Amazon Web Services has entered a partnership with Safaricom — Kenya’s largest telco, ISP and mobile payment provider — in a collaboration that could spell competition between American cloud providers in Africa.
In a statement to TechCrunch, the East African company framed the arrangement as a “strategic agreement” whereby Safaricom will sell AWS services (primarily cloud) to its East Africa customer network.
Safaricom — whose products include the famed M-Pesa mobile money product — will also become the first Advanced Consulting Partner for the AWS partner network in East Africa.
“The APN is… the program for technology… businesses who leverage AWS to build solutions and services for customers… and sell their AWS offerings by providing valuable business, technical, and marketing support,” Safaricom said.

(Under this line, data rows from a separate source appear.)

(* ===== verification/PrintSpec.v ===== *)
(** * Every expression has a text

    A printer of expressions that puts parentheses only where the grammar needs them, and the proof that the
    parser takes its output back: the precedence and the associativity of every operator are those the levels
    below say, and no two trees share a text.  Subqueries and vector literals are left out. *)

From S2P Require Import Prelude Text Numbers EngineTypes Chars Float Ast Lex Parser Statements ParserSpec.

(** ** The printer *)

(** The binding strength of an operator, from OR to a primary. *)
Definition op_level (op : BinOp) : nat :=
  match op with
  | OpOr => 0 | OpAnd => 1
  | OpEq | OpNe | OpLt | OpLe | OpGt | OpGe => 3
  | VecL2 | VecCosine | VecIp => 4
  | OpConcat => 5
  | OpAdd | OpSub => 6
  | OpMul | OpDiv | OpMod => 7
  end.

Definition level (e : Expr) : nat :=
  match e with
  | EBinary op _ _ => op_level op
  | EUnary Not _ => 2
  | EIsNull _ _ | ELike _ _ _ _ _ | EInList _ _ _ | EBetween _ _ _ _ => 3
  | EUnary Neg _ => 8
  | ECast _ _ => 9
  | _ => 10
  end.

Definition op_tok (op : BinOp) : Tok :=
  match op with
  | OpOr => Tok.Word "or" | OpAnd => Tok.Word "and"
  | OpEq => Tok.Eq | OpNe => Tok.Ne | OpLt => Tok.Lt | OpLe => Tok.Le | OpGt => Tok.Gt | OpGe => Tok.Ge
  | VecL2 => Tok.VecL2 | VecCosine => Tok.VecCosine | VecIp => Tok.VecIp
  | OpConcat => Tok.Concat | OpAdd => Tok.Plus | OpSub => Tok.Minus
  | OpMul => Tok.Star | OpDiv => Tok.Slash | OpMod => Tok.Percent
  end.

“We chose to partner with AWS because it offers customers the broadest and deepest cloud platform….This agreement will allow us to accelerate our efforts to enable digital transformation in Kenya,” said Safaricom CEO Michael Joseph.
“Safaricom will be able to offer AWS services to East-African customers, allowing businesses of all sizes to quickly get started on AWS cloud,” the company statement continued.

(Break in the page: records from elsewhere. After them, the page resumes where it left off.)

(* ===== verification/Rls.v ===== *)
(** * Row-level security (crates/engine/src/exec.rs, [rls_read], [rls_write] and their uses)

    Which policies of a table govern a command for a role, the decision they give once per
    statement, and its application to rows.  The text of a policy's predicate goes through the SQL
    parser, the argument [parse_expr]. *)

From S2P Require Import Prelude Text Numbers Float Chars EngineTypes Values Json Session Funcs Like Ast Expr.

Definition policy_applies (p : Policy) (cmd : PolicyCommand) (r : string) : bool :=
  (bool_decide (pol_command p = PAll) || bool_decide (pol_command p = cmd)) &&
  ((zlen (pol_roles p) =? 0) || existsb (λ x, eq_ignore_ascii_case x r) (pol_roles p)).

Inductive RlsRead := ReadUnrestricted | ReadFilter (preds : list Expr) | ReadDeny.
Inductive RlsWrite := WriteUnrestricted | WriteCheck (preds : list Expr) | WriteDeny.

Section Rls.
Variable parse_expr : string → Res Expr.
Variable host : Host.
Variable sess : SessionContext.

(** The loop over the policies: [None] once one admits every row, else the predicates of the
    applicable ones; [pred] is the predicate text of a policy. *)
Fixpoint collect_policies (pred : Policy → option string) (cmd : PolicyCommand) (r : string)
    (ps : list Policy) (applicable : bool) (preds : list Expr) : Res (option (bool * list Expr)) :=
  match ps with
  | [] => Ok (Some (applicable, preds))
  | p :: ps =>
      if policy_applies p cmd r then
        match pred p with
        | None => Ok None
        | Some sql => e ← parse_expr sql; collect_policies pred cmd r ps true (preds ++ [e])
        end
      else collect_policies pred cmd r ps applicable preds
  end.

Definition rls_read (sc : TableSchema) (cmd : PolicyCommand) : Res RlsRead :=
  if negb (rls_enabled sc) || s_bypass sess then Ok ReadUnrestricted
  else
    d ← collect_policies pol_using cmd (role sess) (policies sc) false [];
    Ok (match d with
        | None => ReadUnrestricted
        | Some (false, _) => ReadDeny
        | Some (true, []) => ReadUnrestricted
        | Some (true, preds) => ReadFilter preds
        end).

(** WITH CHECK, or USING where a policy has none. *)
Definition check_of (p : Policy) : option string :=
  match pol_check p with Some c => Some c | None => pol_using p end.

Definition rls_write (sc : TableSchema) (cmd : PolicyCommand) : Res RlsWrite :=
  if negb (rls_enabled sc) || s_bypass sess then Ok WriteUnrestricted
  else
    d ← collect_policies check_of cmd (role sess) (policies sc) false [];
    Ok (match d with
        | None => WriteUnrestricted
        | Some (false, _) => WriteDeny
        | Some (true, []) => WriteUnrestricted
        | Some (true, preds) => WriteCheck preds
        end).

(** Whether one of the predicates is true: the first that is ends the scan. *)
Fixpoint any_true (preds : list Expr) (cx : EvalCtx) : Res bool :=
  match preds with
  | [] => Ok false
  | p :: preds =>
      v ← eval host sess p cx;
      if bool_decide (as_bool v = Some true) then Ok true else any_true preds cx
  end.

(** [RlsRead::passes]. *)
Definition passes (d : RlsRead) (cx : EvalCtx) : Res bool :=
  match d with
  | ReadUnrestricted => Ok true
  | ReadDeny => Ok false
  | ReadFilter preds => any_true preds cx
  end.

Definition enforce_rls_write (d : RlsWrite) (sc : TableSchema) (vals : list Value) : Res unit :=
  ok ← match d with
       | WriteUnrestricted => Ok true
       | WriteDeny => Ok false
       | WriteCheck preds => any_true preds (ctx_row vals sc [])
       end;
  if ok : bool then Ok tt else Err (Failed ErrConstraint).

(** [if f(x)? { out.push(x) }]. *)
Fixpoint try_filter {A} (f : A → Res bool) (l : list A) : Res (list A) :=
  match l with
  | [] => Ok []
  | x :: l => b ← f x; ys ← try_filter f l; Ok (if b : bool then x :: ys else ys)
  end.

Definition rls_filter_returning (sc : TableSchema) (rows : list (list Value)) : Res (list (list Value)) :=
  d ← rls_read sc PSelect;
  match d with
  | ReadUnrestricted => Ok rows
  | _ => try_filter (λ r, passes d (ctx_row r sc [])) rows
  end.

(** ** What the policies say *)

(** Policy [p] grants the row of [cx]: its predicate is absent or true there. *)
Definition grants (pred : Policy → option string) (p : Policy) (cx : EvalCtx) : Prop :=
  match pred p with
  | None => True
  | Some sql => ∃ e v, parse_expr sql = Ok e ∧ eval host sess e cx = Ok v ∧ as_bool v = Some true
  end.

(** The row is allowed: security is off for it, or an applicable policy grants it. *)
Definition allowed (pred : Policy → option string) (sc : TableSchema) (cmd : PolicyCommand) (cx : EvalCtx) : Prop :=
  rls_enabled sc = false ∨ s_bypass sess = true ∨
  ∃ p, p ∈ policies sc ∧ policy_applies p cmd (role sess) = true ∧ grants pred p cx.

Lemma any_true_spec preds cx b : any_true preds cx = Ok b →
  b = true ↔ ∃ e v, e ∈ preds ∧ eval host sess e cx = Ok v ∧ as_bool v = Some true.
Proof.
  revert b. induction preds as [|e preds IH]; intros b; cbn.
  - intros [= <-]. split; [done|]. intros (? & ? & H & _). by apply not_elem_of_nil in H.
  - destruct (eval host sess e cx) as [v|] eqn:Ev; [|done]. cbn. case_bool_decide as Hb.
    + intros [= <-]. split; [|done]. intros _. exists e, v. split_and!; [left|done..].
    + intros H. rewrite (IH b H). split.
      * intros (e' & v' & Hin & He). exists e', v'. split; [by right|done].
      * intros (e' & v' & Hin & He & Ht). apply elem_of_cons in Hin as [->|Hin]; [congruence|]. by exists e', v'.
Qed.

Lemma collect_spec pred cmd r ps app preds d : collect_policies pred cmd r ps app preds = Ok d →
  match d with
  | None => ∃ p, p ∈ ps ∧ policy_applies p cmd r = true ∧ pred p = None
  | Some (app', preds') =>
      (app' = true ↔ app = true ∨ ∃ p, p ∈ ps ∧ policy_applies p cmd r = true) ∧
      (∀ p, p ∈ ps → policy_applies p cmd r = true → ∃ sql e, pred p = Some sql ∧ parse_expr sql = Ok e) ∧
      (∀ e, e ∈ preds' ↔ e ∈ preds ∨
        ∃ p sql, p ∈ ps ∧ policy_applies p cmd r = true ∧ pred p = Some sql ∧ parse_expr sql = Ok e)
  end.
Proof.
  revert app preds. induction ps as [|p ps IH]; intros app preds; cbn.
  - intros [= <-]. set_solver.
  - destruct (policy_applies p cmd r) eqn:Ha.
    + destruct (pred p) as [sql|] eqn:Ep; [|intros [= <-]; exists p; split_and!; [left|done..]].
      destruct (parse_expr sql) as [e|] eqn:Eq; [|done]. cbn. intros H%IH. destruct d as [[app' preds']|].
      * destruct H as (H1 & H2 & H3). split_and!.
        -- rewrite H1. split; [|auto]. intros _. right. exists p. split; [left|done].
        -- intros q [->|Hq]%elem_of_cons Hqa; [by exists sql, e|by apply H2].
        -- intros x. rewrite H3, elem_of_app, list_elem_of_singleton. split.
           ++ intros [[?| ->]|(q & s & Hq & ?)]; [by left| |].
              ** right. exists p, sql. split_and!; [left|done..].
              ** right. exists q, s. split; [by right|done].
           ++ intros [?|(q & s & Hq & Hqa & Hs & Hx)]; [auto|]. apply elem_of_cons in Hq as [->|Hq].
              ** left. right. congruence.
              ** right. by exists q, s.
      * destruct H as (q & Hq & ?). exists q. split; [by right|done].
    + intros H%IH. destruct d as [[app' preds']|].
      * destruct H as (H1 & H2 & H3). split_and!.
        -- rewrite H1. split; (intros [?|(q & Hq & Hqa)]; [by left|]).
           ++ right. exists q. split; [by right|done].
           ++ apply elem_of_cons in Hq as [->|Hq]; [congruence|]. right. by exists q.
        -- intros q [->|Hq]%elem_of_cons Hqa; [congruence|by apply H2].
        -- intros x. rewrite H3. split; (intros [?|(q & s & Hq & Hqa & ?)]; [by left|]).
           ++ right. exists q, s. split; [by right|done].
           ++ apply elem_of_cons in Hq as [->|Hq]; [congruence|]. right. by exists q, s.
      * destruct H as (q & Hq & ?). exists q. split; [by right|done].
Qed.

(** The decision a collected set of policies gives on a row. *)
Lemma decision_spec pred sc cmd d cx b :
  rls_enabled sc = true → s_bypass sess = false →
  collect_policies pred cmd (role sess) (policies sc) false [] = Ok d →
  match d with
  | None => Ok true
  | Some (false, _) => Ok false
  | Some (true, []) => Ok true
  | Some (true, preds) => any_true preds cx
  end = Ok b →
  b = true ↔ allowed pred sc cmd cx.
Proof.
  intros Hen Hby Hc%collect_spec Hb. unfold allowed. rewrite Hen, Hby.
  assert (∀ P : Prop, (true = false ∨ false = true ∨ P) ↔ P) as Hor by (intros; naive_solver).
  rewrite Hor. destruct d as [[app preds]|].
  - destruct Hc as (H1 & H2 & H3).
    assert (Hany : (∃ p, p ∈ policies sc ∧ policy_applies p cmd (role sess) = true ∧ grants pred p cx) ↔
      ∃ e v, e ∈ preds ∧ eval host sess e cx = Ok v ∧ as_bool v = Some true).
    { split.
      - intros (p & Hp & Ha & Hg). destruct (H2 p Hp Ha) as (sql & e & Hs & He). unfold grants in Hg.
        rewrite Hs in Hg. destruct Hg as (e' & v & He' & Hv). exists e', v. split; [|done].
        apply H3. right. by exists p, sql.
      - intros (e & v & He & Hv). apply H3 in He as [He|(p & sql & Hp & Ha & Hs & He)].
        { by apply not_elem_of_nil in He. }
        exists p. split_and!; [done..|]. unfold grants. rewrite Hs. by exists e, v. }
    rewrite Hany. destruct app.
    + destruct preds as [|e preds]; [|by apply any_true_spec].
      destruct (proj1 H1 eq_refl) as [|(p & Hp & Ha)]; [done|]. destruct (H2 p Hp Ha) as (sql & e & Hs & He).
      assert (e ∈ []) as Hin by (apply H3; right; by exists p, sql). by apply not_elem_of_nil in Hin.
    + injection Hb as <-. split; [done|]. intros H. apply Hany in H as (p & Hp & Ha & _).
      assert (false = true) by (apply H1; right; by exists p). done.
  - injection Hb as <-. destruct Hc as (p & Hp & Ha & Hn). split; [|done]. intros _. exists p.
    split_and!; [done..|]. unfold grants. by rewrite Hn.
Qed.

End Rls.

For now, the information provided by Safaricom is a bit sparse on the why and how of the partnership between the American company and East African mobile, financial and ISP provider.
TechCrunch has an inquiry into Amazon and some additional questions posed to Safaricom, toward additional coverage.

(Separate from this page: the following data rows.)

(* ===== verification/Controller.v ===== *)
(** * The scale-to-zero controller (crates/controller/src/lib.rs)

    One instance per database URL moves through [Cold], [Warming], [Active], [Idle] and back; a
    background reaper heartbeats warm instances and tears idle ones down; a semaphore bounds how many
    databases warm at once.  Each definition of the first part is one critical section of the code
    (a locked block, or an atomic update), a function of the controller's state and of the clock.
    The second part is the system they make up: any number of calls of [start] in progress, leases
    held by callers, and the reaper in the middle of a pass, interleaved in any order.

    A critical section also says what it does to the condition variable of the lock it holds:
    [notify_all], [notify_one] or nothing.  Who waits, and who is woken, is the system's business.

    Times are microseconds.  A warm [Database] is the number of the [open] that made it; opening and
    renewing a lease may fail at any time, so their results are inputs of the steps. *)

From S2P Require Import Prelude Text EngineTypes.

Inductive LifecycleState := Cold | Warming | Active | Idle | Stopping.

#[global] Instance LifecycleState_eq_dec : EqDecision LifecycleState.
Proof. solve_decision. Defined.

Record ControllerConfig := mkConfig {
  idle_timeout : Z;
  reap_interval : Z;
  max_concurrent_warms : Z;
  keep_warm : bool
}.

Definition ControllerConfig_default : ControllerConfig := mkConfig 30000000 1000000 16 false.

Record InstState := mkInst {
  phase : LifecycleState;
  handle : option Z;
  active : Z;
  last_activity : Z;
  phase_since : Z
}.

(** The atomic counters of [ControllerInner]. *)
Record Counters := mkCounters {
  warm_count : Z;
  cur_warms : Z;
  peak_warms : Z;
  warm_starts : Z;
  scale_to_zero : Z;
  compute_active_us : Z;
  compute_idle_us : Z;
  admission_wait_us : Z;
  lease_renews : Z
}.
Definition counters_zero : Counters := mkCounters 0 0 0 0 0 0 0 0 0.

Record ControllerInner := mkController {
  cfg : ControllerConfig;
  instances : gmap string InstState;
  permits : Z;
  counters : Counters;
  stop_flag : bool
}.

(** [fetch_add] on an [AtomicU64] wraps. *)
Definition add64 (a b : Z) : Z := (a + b) mod 2 ^ 64.

Definition add_warm (k : Counters) : Counters :=
  mkCounters (add64 (warm_count k) 1) (cur_warms k) (peak_warms k) (warm_starts k) (scale_to_zero k)
    (compute_active_us k) (compute_idle_us k) (admission_wait_us k) (lease_renews k).
Definition set_cur (n : Z) (k : Counters) : Counters :=
  mkCounters (warm_count k) n (peak_warms k) (warm_starts k) (scale_to_zero k)
    (compute_active_us k) (compute_idle_us k) (admission_wait_us k) (lease_renews k).
Definition raise_peak (n : Z) (k : Counters) : Counters :=
  mkCounters (warm_count k) (cur_warms k) (Z.max (peak_warms k) n) (warm_starts k) (scale_to_zero k)
    (compute_active_us k) (compute_idle_us k) (admission_wait_us k) (lease_renews k).
Definition add_warm_start (k : Counters) : Counters :=
  mkCounters (warm_count k) (cur_warms k) (peak_warms k) (add64 (warm_starts k) 1) (scale_to_zero k)
    (compute_active_us k) (compute_idle_us k) (admission_wait_us k) (lease_renews k).
Definition add_scale_to_zero (k : Counters) : Counters :=
  mkCounters (warm_count k) (cur_warms k) (peak_warms k) (warm_starts k) (add64 (scale_to_zero k) 1)
    (compute_active_us k) (compute_idle_us k) (admission_wait_us k) (lease_renews k).
Definition add_active_us (n : Z) (k : Counters) : Counters :=
  mkCounters (warm_count k) (cur_warms k) (peak_warms k) (warm_starts k) (scale_to_zero k)
    (add64 (compute_active_us k) n) (compute_idle_us k) (admission_wait_us k) (lease_renews k).
Definition add_idle_us (n : Z) (k : Counters) : Counters :=
  mkCounters (warm_count k) (cur_warms k) (peak_warms k) (warm_starts k) (scale_to_zero k)
    (compute_active_us k) (add64 (compute_idle_us k) n) (admission_wait_us k) (lease_renews k).
Definition add_wait_us (n : Z) (k : Counters) : Counters :=
  mkCounters (warm_count k) (cur_warms k) (peak_warms k) (warm_starts k) (scale_to_zero k)
    (compute_active_us k) (compute_idle_us k) (add64 (admission_wait_us k) n) (lease_renews k).
Definition add_renew (k : Counters) : Counters :=
  mkCounters (warm_count k) (cur_warms k) (peak_warms k) (warm_starts k) (scale_to_zero k)
    (compute_active_us k) (compute_idle_us k) (admission_wait_us k) (add64 (lease_renews k) 1).

Definition count_with (f : Counters → Counters) (c : ControllerInner) : ControllerInner :=
  mkController (cfg c) (instances c) (permits c) (f (counters c)) (stop_flag c).
Definition set_inst (url : string) (s : InstState) (c : ControllerInner) : ControllerInner :=
  mkController (cfg c) (<[url := s]> (instances c)) (permits c) (counters c) (stop_flag c).
Definition set_permits (n : Z) (c : ControllerInner) : ControllerInner :=
  mkController (cfg c) (instances c) n (counters c) (stop_flag c).

(** What a locked block does to the condition variable of its lock before it unlocks. *)
Inductive Notify := Silent | NotifyOne | NotifyAll.

(** ** Building *)

Definition Controller_new (c : ControllerConfig) : Result EngineStatus ControllerInner :=
  if max_concurrent_warms c =? 0 then Err ErrMisuse
  else if (reap_interval c =? 0) || (idle_timeout c =? 0) then Err ErrMisuse
  else Ok (mkController c ∅ (max_concurrent_warms c) counters_zero false).

Definition get_or_create (now : Z) (url : string) (c : ControllerInner) : ControllerInner :=
  match instances c !! url with
  | Some _ => c
  | None => set_inst url (mkInst Cold None 0 now now) c
  end.

(** ** Phases *)

(** [Instant::elapsed] in microseconds, cut to 64 bits. *)
Definition elapsed_us (now since : Z) : Z := Z.max 0 (now - since) mod 2 ^ 64.

(** [enter_phase]: the new instance state, and what the phase that is left adds to the totals. *)
Definition accrue (now : Z) (s : InstState) (k : Counters) : Counters :=
  match phase s with
  | Active => add_active_us (elapsed_us now (phase_since s)) k
  | Idle => add_idle_us (elapsed_us now (phase_since s)) k
  | _ => k
  end.
Definition in_phase (now : Z) (new : LifecycleState) (s : InstState) : InstState :=
  mkInst new (handle s) (active s) (last_activity s) now.
Definition enter_phase (now : Z) (new : LifecycleState) (sk : InstState * Counters) : InstState * Counters :=
  (in_phase now new sk.1, accrue now sk.1 sk.2).

Definition with_handle (h : option Z) (s : InstState) : InstState :=
  mkInst (phase s) h (active s) (last_activity s) (phase_since s).
Definition with_active (n : Z) (s : InstState) : InstState :=
  mkInst (phase s) (handle s) n (last_activity s) (phase_since s).
Definition touch (now : Z) (s : InstState) : InstState :=
  mkInst (phase s) (handle s) (active s) now (phase_since s).

(** Puts back the state of an instance and the counters after a locked block. *)
Definition put_back (url : string) (sk : InstState * Counters) (c : ControllerInner) : ControllerInner :=
  count_with (λ _, sk.2) (set_inst url sk.1 c).

(** ** [start] *)

Inductive Turn := TurnLease (db : Z) | TurnWarm | TurnWait | TurnPanic.

(** One turn of the loop of [start], up to the unlock; [get_or_create] came before. *)
Definition start_turn (now : Z) (url : string) (c : ControllerInner) : ControllerInner * Turn :=
  match instances c !! url with
  | None => (c, TurnPanic)
  | Some s =>
      match phase s with
      | Active | Idle =>
          let '(s, k) := enter_phase now Active (s, counters c) in
          let s := touch now (with_active (active s + 1) s) in
          match handle s with
          | Some db => (put_back url (s, add_warm_start k) c, TurnLease db)
          | None => (put_back url (s, k) c, TurnPanic)
          end
      | Cold => (put_back url (enter_phase now Warming (s, counters c)) c, TurnWarm)
      | Warming | Stopping => (c, TurnWait)
      end
  end.

(** [warm]: the semaphore, the gauges, the open, and the way back. *)
(** [acquire], once around its loop: [None] is the wait on the semaphore's condition variable. *)
Definition sem_acquire (c : ControllerInner) : option ControllerInner :=
  if permits c =? 0 then None else Some (set_permits (permits c - 1) c).
Definition warm_enter (now wait0 : Z) (c : ControllerInner) : ControllerInner :=
  let k := add_wait_us (elapsed_us now wait0) (counters c) in
  let cur := cur_warms k + 1 in
  count_with (λ _, raise_peak cur (set_cur cur k)) c.
Definition warm_leave (c : ControllerInner) : ControllerInner :=
  count_with (λ k, set_cur (cur_warms k - 1) k) c.
Definition sem_release (res : option Z) (c : ControllerInner) : ControllerInner * Notify :=
  let c := set_permits (permits c + 1) c in
  (match res with Some _ => count_with add_warm c | None => c end, NotifyOne).

(** The locked block after the warm: a lease, or back to [Cold]. *)
Definition start_settle (now : Z) (url : string) (res : option Z) (c : ControllerInner) : ControllerInner * Notify :=
  match instances c !! url with
  | None => (c, Silent)
  | Some s =>
      match res with
      | Some db =>
          let '(s, k) := enter_phase now Active (s, counters c) in
          (put_back url (touch now (with_active (active s + 1) (with_handle (Some db) s)), k) c, NotifyAll)
      | None => (put_back url (enter_phase now Cold (s, counters c)) c, NotifyAll)
      end
  end.

(** ** Leases, [stop], [status] *)

Definition lease_drop (now : Z) (url : string) (c : ControllerInner) : ControllerInner * Notify :=
  match instances c !! url with
  | Some s => (set_inst url (touch now (with_active (saturating_sub (active s) 1) s)) c, NotifyAll)
  | None => (c, Silent)
  end.

Definition stop (now : Z) (url : string) (c : ControllerInner) : ControllerInner * Notify :=
  match instances c !! url with
  | None => (c, Silent)
  | Some s =>
      if active s =? 0 then
        let k := match handle s with Some _ => add_scale_to_zero (counters c) | None => counters c end in
        let '(s, k) := enter_phase now Cold (with_handle None s, k) in
        (put_back url (touch now s, k) c, NotifyAll)
      else (c, Silent)
  end.

Definition status (url : string) (c : ControllerInner) : option LifecycleState := phase <$> instances c !! url.

(** ** The reaper *)

(** The first locked block: what to heartbeat, if anything is open. *)
Definition reap_read (url : string) (c : ControllerInner) : option (LifecycleState * Z) :=
  s ← instances c !! url; db ← handle s; Some (phase s, db).

Definition is_warm (p : LifecycleState) : bool := match p with Active | Idle => true | _ => false end.

(** The heartbeat: [renewed] is the answer of [renew_lease]. *)
Definition reap_heartbeat (p : LifecycleState) (renewed : bool) (c : ControllerInner) : ControllerInner * bool :=
  if is_warm p then if renewed then (count_with add_renew c, false) else (c, true) else (c, false).

(** The second locked block. *)
Definition reap_settle (now : Z) (url : string) (fenced : bool) (c : ControllerInner) : ControllerInner * Notify :=
  match instances c !! url with
  | None => (c, Silent)
  | Some s =>
      if fenced then
        let '(s, k) := enter_phase now Cold (with_handle None s, counters c) in
        (put_back url (touch now s, k) c, NotifyAll)
      else if active s =? 0 then
        let sk := if bool_decide (phase s = Active) then enter_phase now Idle (s, counters c) else (s, counters c) in
        let idle_for := Z.max 0 (now - last_activity sk.1) in
        if bool_decide (phase sk.1 = Idle) && (idle_timeout (cfg c) <=? idle_for) && negb (keep_warm (cfg c)) then
          let '(s, k) := enter_phase now Stopping sk in
          let '(s, k) := enter_phase now Cold (with_handle None s, k) in
          (put_back url (touch now s, add_scale_to_zero k) c, NotifyAll)
        else (put_back url sk c, Silent)
      else if bool_decide (phase s = Idle) then (put_back url (enter_phase now Active (s, counters c)) c, Silent)
      else (c, Silent)
  end.

(** One instance of a pass that nothing interrupts, and the pass over the listed instances. *)
Definition reap_instance (renew : Z → bool) (now : Z) (c : ControllerInner) (url : string) : ControllerInner :=
  match reap_read url c with
  | None => c
  | Some (p, db) => let '(c, fenced) := reap_heartbeat p (renew db) c in (reap_settle now url fenced c).1
  end.

Definition reap_once (renew : Z → bool) (now : Z) (c : ControllerInner) : ControllerInner :=
  foldl (reap_instance renew now) c (map_to_list (instances c)).*1.

(** A turn of [run_reaper] after its timed wait: it ends when the controller is being dropped. *)
Definition reaper_turn (renew : Z → bool) (now : Z) (c : ControllerInner) : option ControllerInner :=
  if stop_flag c then None else Some (reap_once renew now c).

(** [Drop for Controller], around the join of the reaper: the handles go with the instances. *)
Definition controller_drop (c : ControllerInner) : ControllerInner :=
  mkController (cfg c) ∅ (permits c) (counters c) true.

(** ** Observability *)

Record ControllerStats := mkControllerStats {
  cs_cold_starts : Z;
  cs_warm_starts : Z;
  cs_scale_to_zero_events : Z;
  cs_peak_workers : Z;
  cs_warm_instances : Z;
  cs_compute_active_us : Z;
  cs_compute_idle_us : Z;
  cs_admission_wait_us : Z;
  cs_lease_renew_total : Z
}.

Definition stats_add (now : Z) (acc : Z * Z * Z) (s : InstState) : Z * Z * Z :=
  let '(warm, act, idl) := acc in
  let live := elapsed_us now (phase_since s) in
  match phase s with
  | Active => (warm + 1, act + live, idl)
  | Idle => (warm + 1, act, idl + live)
  | _ => (warm, act, idl)
  end.

Definition stats (now : Z) (c : ControllerInner) : ControllerStats :=
  let k := counters c in
  let '(warm, act, idl) :=
    foldl (stats_add now) (0, compute_active_us k, compute_idle_us k) (map_to_list (instances c)).*2 in
  mkControllerStats (warm_count k) (warm_starts k) (scale_to_zero k) (peak_warms k) warm act idl
    (admission_wait_us k) (lease_renews k).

An initial what-this-all-means take on the partnership points to an emerging competition between American cloud service providers to scale in Africa by leveraging networks of local partners.
The most obvious rival to the AWS-Safaricom strategic agreement is the Microsoft -Liquid Telecom collaboration. Since 2017, MS has partnered with the Southern African digital infrastructure company to grow Microsoft’s AWS competitor product — Azure — and offer cloud services to the continent’s startups and established businesses.
MS and Liquid Telecom have focused heavily on the continent’s young tech companies. “We believe startups will be key employers in Africa’s future economy. They’re also our future customers,” Liquid Telecom’s Head of Innovation Partnerships Oswald Jumira told TechCrunch in 2018.